Great Recession produces the 'Shortchanged Generation'
For a mix of reasons -- demographic shorthand, stereotyping, merchandising -- we insist on labeling population cohorts of increments of 20 years or so as generations with specific characteristics.
There is the Lost Generation of World War I, the Greatest Generation of World War II, the Silent Generation of the Depression and that great expression of postwar exuberance, the Baby Boom Generation.
These are arbitrary measures and labels and, below a certain level of generality, meaningless. Not everyone who came of age in 1914-18 was lost; not everyone born from 1901-24 was the greatest; and, heaven knows, not everyone born between 1925 and 1945 was silent, nor even reticent. And the slackers of Generation X proved anything but.
New census data released this week demonstrate the chilling impact the recession has had on the current crop of young Americans, to whom the American dream is increasingly becoming a historical curiosity.
Certainly the tradition of striking out on one's own is fast waning.
The census says that 5.9 million Americans ages 25 to 34 are living with their parents, an increase of 25 percent from before the recession. Men are now twice as likely as young women to live with their parents. As an expression, "empty nesters" is almost quiz-show material.
They are delaying the traditional middle-class aspirations of marriage, buying a home and starting a family. Well, they do start families, but typically out of wedlock, meaning the mother likely faces a life of poverty. One in four families is headed by a single parent, a record high, according to the census.
Homeownership, which would include the traditional "starter home" of young couples, is down for the fourth straight year.

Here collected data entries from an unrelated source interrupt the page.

Lemma post_bind {A C} (m : M B A) (f : A -> M B C) w Q E :
  post m w (fun a w' => post (f a) w' Q E) E -> post (bind m f) w Q E.
Proof. unfold post, bind. by destruct (m w). Qed.

Lemma post_mono {A} (m : M B A) w (Q Q' : A -> world B -> Prop) (E E' : world B -> Prop) :
  post m w Q E ->
  (forall a w', Q a w' -> Q' a w') -> (forall w', E w' -> E' w') ->
  post m w Q' E'.
Proof. unfold post. destruct (m w); auto. Qed.

Lemma post_fatal {A} w (Q : A -> world B -> Prop) (E : world B -> Prop) :
  E w -> post fatal w Q E.
Proof. done. Qed.

Lemma post_panic {A} w (Q : A -> world B -> Prop) (E : world B -> Prop) :
  E w -> post panic w Q E.
Proof. done. Qed.

Lemma post_load p w (Q : record -> world B -> Prop) (E : world B -> Prop) :
  (forall r, heap w !! p = Some r -> Q r w) -> E w -> post (load p) w Q E.
Proof. unfold post, load. destruct (heap w !! p); auto. Qed.

Lemma post_store p r w (Q : unit -> world B -> Prop) E :
  Q tt (mkWorld (<[p:=r]> (heap w)) (eos w) (events w)) -> post (store p r) w Q E.
Proof. done. Qed.

Lemma post_emit e w (Q : unit -> world B -> Prop) E :
  Q tt (mkWorld (heap w) (eos w) (events w ++ [e])) -> post (emit e) w Q E.
Proof. done. Qed.

Lemma post_alloc r w (Q : ptr -> world B -> Prop) E :
  Q (length (heap w)) (mkWorld (heap w ++ [r]) (eos w) (events w)) ->
  post (alloc r) w Q E.
Proof. done. Qed.

Lemma post_GetFileInfoByFXID fxid w (Q : _ -> world B -> Prop) E :
  (forall b res, Q res (mkWorld (heap w) b (events w ++ [EvGetFileInfo fxid]))) ->
  post (callGetFileInfoByFXID fxid) w Q E.
Proof.
  intros HQ. unfold post, callGetFileInfoByFXID.
  destruct (GetFileInfoByFXID (eos w) fxid). apply HQ.
Qed.

Lemma post_ListVersions path w (Q : _ -> world B -> Prop) E :
  (forall b res, Q res (mkWorld (heap w) b (events w ++ [EvListVersions path]))) ->
  post (callListVersions path) w Q E.
Proof.
  intros HQ. unfold post, callListVersions.
  destruct (ListVersions (eos w) path). apply HQ.
Qed.

Lemma post_RollbackToVersion path version w (Q : _ -> world B -> Prop) E :
  (forall b res, Q res (mkWorld (heap w) b (events w ++ [EvRollback path version]))) ->
  post (callRollbackToVersion path version) w Q E.
Proof.
  intros HQ. unfold post, callRollbackToVersion.
  destruct (RollbackToVersion (eos w) path version). apply HQ.
Qed.

Lemma post_assignVersions p vs w (Q : unit -> world B -> Prop) (E : world B -> Prop) :
  (forall r, heap w !! p = Some r ->
     Q tt (mkWorld (<[p:=set_Versions r vs]> (heap w)) (eos w)
             (events w ++ [EvSetVersions p]))) ->
  E w -> post (assignVersions p vs) w Q E.
Proof.
  intros HQ HE. unfold assignVersions.
  apply post_bind, post_load; [|done]. intros r Hr.
  apply post_bind, post_store, post_emit. simpl. by apply HQ.
Qed.

End RunFacts.

(** * C10: the size of a record *)

Ltac status_ok := unfold writtenStatus in *; simpl in *; intuition congruence.

Ltac heap_length :=
  simpl in *; rewrite ?length_insert, ?length_app in *; simpl in *; lia.

Section SizeFacts.
Context {B : Type} {client : EosClient B} {rt : GoRuntime}.

Lemma keeps_refl (w : world B) : sizeUntouched (heap w) -> keeps w w.
Proof. by split. Qed.

Lemma keeps_step (w w1 w' : world B) :
  (length (heap w) <= length (heap w1))%nat -> keeps w1 w' -> keeps w w'.
Proof. intros Hle [? ?]. split; [done|lia]. Qed.

Lemma haveValidVersion_size r :
  Size (haveValidVersion r).2 = Size r /\
  (Status (haveValidVersion r).2 = Status r \/
   Status (haveValidVersion r).2 = notNasty).
Proof.
  rewrite haveValidVersion_eq. simpl.
  destruct (firstNotChunked _); simpl; auto.
Qed.

Lemma sizeUntouched_insert h p r :
  sizeUntouched h -> Size r = 0 -> writtenStatus (Status r) ->
  sizeUntouched (<[p:=r]> h).
Proof. intros Hh Hs Hst. by apply Forall_insert. Qed.

Lemma sizeUntouched_never_set h : sizeUntouched h -> sizeNeverSet h.
Proof.
  intros Hh. eapply Forall_impl; [exact Hh|]. intros r [? ?].
  split; [done|]. status_ok.
Qed.

Lemma sizeUntouched_lookup h p r :
  sizeUntouched h -> h !! p = Some r -> Size r = 0 /\ writtenStatus (Status r).
Proof. intros Hh Hr. by apply (Forall_lookup_1 _ _ _ _ Hh Hr). Qed.

Lemma allocated_mono (w w' : world B) ps :
  (length (heap w) <= length (heap w'))%nat -> allocated w ps -> allocated w' ps.
Proof. intros Hle Hps. eapply Forall_impl; [exact Hps|]. simpl. intros; lia. Qed.

Lemma getRecords_loop_size lines records (w : world B) :
  sizeUntouched (heap w) -> allocated w records ->
  post (getRecords_loop lines records) w
    (fun rs w' => keeps w w' /\ allocated w' rs)
    (fun w' => keeps w w').
Proof.
  revert records w. induction lines as [|line lines IH]; intros records w Hw Hrs.
  { apply post_ret. by repeat split. }
  destruct line as [each|]; [|by apply post_fatal].
  simpl. destruct each as [|each0 [|each1 [|]]]; try by apply post_fatal.
  apply post_bind, post_alloc.
  assert (Hw1 : sizeUntouched (heap w ++
            [mkRecord (strings_TrimSpace each1) false 0 None "" notNasty [] None])).
  { apply Forall_app. split; [done|]. by repeat constructor. }
  destruct (strconv_ParseInt each0) as [i|].
  2:{ apply post_fatal. split; [done|]. heap_length. }
  apply post_bind, post_load; simpl.
  2:{ split; [done|]. heap_length. }
  intros r' Hr'. destruct (sizeUntouched_lookup _ _ _ Hw1 Hr') as [Hs Hst].
  apply post_bind, post_store.
  eapply post_mono; [apply IH| |]; simpl.
  - apply sizeUntouched_insert; [done|done|status_ok].
  - apply Forall_app. split.
    + eapply Forall_impl; [exact Hrs|]. intros; heap_length.
    + repeat constructor. heap_length.
  - intros rs w' [[? Hlen] ?]. split; [split; [done|]|done]. heap_length.
  - intros w' [? Hlen]. split; [done|]. heap_length.
Qed.

Lemma getRecords_size file (w : world B) :
  sizeUntouched (heap w) ->
  post (getRecords file) w
    (fun rs w' => keeps w w' /\ allocated w' rs)
    (fun w' => keeps w w').
Proof.
  intros Hw. destruct file as [lines|]; simpl.
  - apply getRecords_loop_size; [done|constructor].
  - by apply post_fatal, keeps_refl.
Qed.

Lemma skipRecords_loop_size records toret sk (w : world B) :
  sizeUntouched (heap w) -> allocated w toret ->
  post (skipRecords_loop records toret sk) w
    (fun res w' => keeps w w' /\ allocated w' res.1)
    (fun w' => keeps w w').
Proof.
  revert toret sk w. induction records as [|p records IH]; intros toret sk w Hw Ht.
  { apply post_ret. by repeat split. }
  simpl. apply post_bind, post_load; [|by apply keeps_refl].
  intros rv Hrv. destruct (sizeUntouched_lookup _ _ _ Hw Hrv) as [Hs Hst].
  apply post_bind, post_GetFileInfoByFXID. intros b res.
  assert (Hskip : forall sk',
    post (skipRecords_loop records toret sk')
      (mkWorld (heap w) b (events w ++ [EvGetFileInfo (FXID rv)]))
      (fun res w' => keeps w w' /\ allocated w' res.1) (fun w' => keeps w w')).
  { intros sk'. eapply post_mono; [by apply IH| |]; simpl.
    - intros ? ? [? ?]. split; [by eapply keeps_step|done].
    - intros ? ?. by eapply keeps_step. }
  destruct res as [err|fi]; [apply Hskip|].
  repeat (match goal with |- context [if ?c then _ else _] => destruct c end;
          [apply Hskip|]).
  apply post_bind, post_store.
  eapply post_mono; [apply IH| |]; simpl.
  - apply sizeUntouched_insert; [done|done|status_ok].
  - apply Forall_app. split.
    + eapply Forall_impl; [exact Ht|]. intros; heap_length.
    + repeat constructor. apply lookup_lt_Some in Hrv. heap_length.
  - intros ? ? [? ?]. split; [|done]. eapply keeps_step; [|done]. heap_length.
  - intros ? ?. eapply keeps_step; [|done]. heap_length.
Qed.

Since the earliest days of the country, when things didn't work out in one region, young and not-so-young settlers packed up and set off in search of better land and opportunities. "Go west, young man," was Horace Greeley's famous 1865 injunction.
But young people today mostly aren't going west, or anywhere else, in search of opportunity. The census says that the share of young adults 18 to 34 making long-distance moves last year fell to a post-World War II low.
If there is a root cause, it is joblessness. Only 55.3 percent of young adults 16 to 29 were employed last year, according to the census, down from 67.3 percent in 2000 and again a post-World War II low.
It gets worse. More and more Americans 65 and older are electing to stay in their jobs. And when the economy turns around, bright, young job-seekers with fresher and better skills will come flocking out of the colleges, to take the jobs that in normal times their older brothers and sisters would be holding.
Until a better name for this hard-luck cohort comes along, the Shortchanged Generation will do.